Lemma slice_owner_exists vec W n i :
  i < slice_offset vec W n →
  ∃ r, r < n ∧ slice_offset vec W r ≤ i < slice_offset vec W r + slice_count vec W r.
Proof.
  induction n as [|n IH]; intros Hi.
  - rewrite slice_offset_0 in Hi. lia.
  - destruct (decide (i < slice_offset vec W n)) as [Hlt|Hge].
    + destruct (IH Hlt) as (r & ? & ?). exists r. split; [lia|done].
    + exists n. rewrite <- slice_offset_S. split; lia.
Qed.

Lemma slice_owner_unique vec W r r' i :
  slice_offset vec W r ≤ i < slice_offset vec W r + slice_count vec W r →
  slice_offset vec W r' ≤ i < slice_offset vec W r' + slice_count vec W r' →
  r = r'.
Proof.
  rewrite <- !slice_offset_S. intros Hr Hr'.
  destruct (Nat.lt_trichotomy r r') as [Hlt|[->|Hlt]]; [|done|].
  - pose proof (slice_offset_mono vec W (S r) r' ltac:(lia)). lia.
  - pose proof (slice_offset_mono vec W (S r') r ltac:(lia)). lia.
Qed.

Lemma slice_count_eq vec W r :
  slice_count vec W r = length vec / W + (if r <? length vec mod W then 1 else 0).
Proof. done. Qed.
End split_claim.

Example split_10_3 :
  map (Util.split_vector (seq 0 10) 3) [0; 1; 2] = [(0, 4); (4, 3); (7, 3)].
Proof. reflexivity. Qed.

Example split_2_4 :
  map (Util.split_vector (seq 0 2) 4) [0; 1; 2; 3] = [(0, 1); (1, 1); (2, 0); (2, 0)].
Proof. reflexivity. Qed.

(** C2: for every block count [B = length vec] and worker count [W >= 1],
    the ranges (offset, count) of ranks [0 .. W-1] start at 0, each begins
    where the previous one ends, the last ends at [B], every block index
    below [B] lies in the range of exactly one rank, the lengths are
    [B / W] plus one for the first [B mod W] ranks (so they differ by at
    most one and never grow with the rank), and when [B < W] the ranks from
    [B] on get the empty range. *)
Theorem split_vector_partition {T : Type} (vec : list T) (W : nat) :
  0 < W →
  Util.slice_offset vec W 0 = 0 ∧
  (∀ r, S r < W →
     Util.slice_offset vec W (S r) = Util.slice_offset vec W r + Util.slice_count vec W r) ∧
  Util.slice_offset vec W (W - 1) + Util.slice_count vec W (W - 1) = length vec ∧
  (∀ i, i < length vec →
     ∃ r, r < W ∧
       Util.slice_offset vec W r ≤ i < Util.slice_offset vec W r + Util.slice_count vec W r ∧
       ∀ r', r' < W →
         Util.slice_offset vec W r' ≤ i < Util.slice_offset vec W r' + Util.slice_count vec W r' →
         r' = r) ∧
  (∀ r i, r < W →
     Util.slice_offset vec W r ≤ i < Util.slice_offset vec W r + Util.slice_count vec W r →
     i < length vec) ∧
  (∀ r, r < W →
     Util.slice_count vec W r = length vec / W + (if r <? length vec mod W then 1 else 0)) ∧
  (∀ r r', r < W → r' < W → Util.slice_count vec W r ≤ Util.slice_count vec W r' + 1) ∧
  (∀ r r', r ≤ r' → r' < W → Util.slice_count vec W r' ≤ Util.slice_count vec W r) ∧
  (length vec < W → ∀ r, length vec ≤ r → r < W → Util.slice_count vec W r = 0) ∧
  concat (map (Util.slice vec W) (seq 0 W)) = vec.
Proof.
  intros HW. repeat apply conj.
  - apply slice_offset_0.
  - intros r _. apply slice_offset_S.
  - rewrite <- slice_offset_S. replace (S (W - 1)) with W by lia.
    by apply slice_offset_end.
  - intros i Hi. rewrite <- (slice_offset_end vec W HW) in Hi.
    destruct (slice_owner_exists vec W W i Hi) as (r & Hr & Hin).
    exists r. repeat split; try lia.
    intros r' _ Hin'. by eapply slice_owner_unique.
  - intros r i Hr Hin. pose proof (slice_end_le vec W r Hr). lia.
  - intros r _. apply slice_count_eq.
  - intros r r' _ _. rewrite !slice_count_eq.
    destruct (r <? _), (r' <? _); lia.
  - intros r r' Hle _. rewrite !slice_count_eq.
    destruct (Nat.ltb_spec r (length vec mod W)), (Nat.ltb_spec r' (length vec mod W)); lia.
  - intros HB r Hr _. rewrite slice_count_eq.
    rewrite Nat.div_small, Nat.mod_small by lia.
    destruct (Nat.ltb_spec r (length vec)); lia.
  - by apply slices_cover.
Qed.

================

Using the entries above, return exactly the lines from the line with "map (Util.split_vector (seq 0 10)" to the line with "intros r' _", counting both of those lines.

  map (Util.split_vector (seq 0 10) 3) [0; 1; 2] = [(0, 4); (4, 3); (7, 3)].
Proof. reflexivity. Qed.

Example split_2_4 :
  map (Util.split_vector (seq 0 2) 4) [0; 1; 2; 3] = [(0, 1); (1, 1); (2, 0); (2, 0)].
Proof. reflexivity. Qed.

(** C2: for every block count [B = length vec] and worker count [W >= 1],
    the ranges (offset, count) of ranks [0 .. W-1] start at 0, each begins
    where the previous one ends, the last ends at [B], every block index
    below [B] lies in the range of exactly one rank, the lengths are
    [B / W] plus one for the first [B mod W] ranks (so they differ by at
    most one and never grow with the rank), and when [B < W] the ranks from
    [B] on get the empty range. *)
Theorem split_vector_partition {T : Type} (vec : list T) (W : nat) :
  0 < W →
  Util.slice_offset vec W 0 = 0 ∧
  (∀ r, S r < W →
     Util.slice_offset vec W (S r) = Util.slice_offset vec W r + Util.slice_count vec W r) ∧
  Util.slice_offset vec W (W - 1) + Util.slice_count vec W (W - 1) = length vec ∧
  (∀ i, i < length vec →
     ∃ r, r < W ∧
       Util.slice_offset vec W r ≤ i < Util.slice_offset vec W r + Util.slice_count vec W r ∧
       ∀ r', r' < W →
         Util.slice_offset vec W r' ≤ i < Util.slice_offset vec W r' + Util.slice_count vec W r' →
         r' = r) ∧
  (∀ r i, r < W →
     Util.slice_offset vec W r ≤ i < Util.slice_offset vec W r + Util.slice_count vec W r →
     i < length vec) ∧
  (∀ r, r < W →
     Util.slice_count vec W r = length vec / W + (if r <? length vec mod W then 1 else 0)) ∧
  (∀ r r', r < W → r' < W → Util.slice_count vec W r ≤ Util.slice_count vec W r' + 1) ∧
  (∀ r r', r ≤ r' → r' < W → Util.slice_count vec W r' ≤ Util.slice_count vec W r) ∧
  (length vec < W → ∀ r, length vec ≤ r → r < W → Util.slice_count vec W r = 0) ∧
  concat (map (Util.slice vec W) (seq 0 W)) = vec.
Proof.
  intros HW. repeat apply conj.
  - apply slice_offset_0.
  - intros r _. apply slice_offset_S.
  - rewrite <- slice_offset_S. replace (S (W - 1)) with W by lia.
    by apply slice_offset_end.
  - intros i Hi. rewrite <- (slice_offset_end vec W HW) in Hi.
    destruct (slice_owner_exists vec W W i Hi) as (r & Hr & Hin).
    exists r. repeat split; try lia.
    intros r' _ Hin'. by eapply slice_owner_unique.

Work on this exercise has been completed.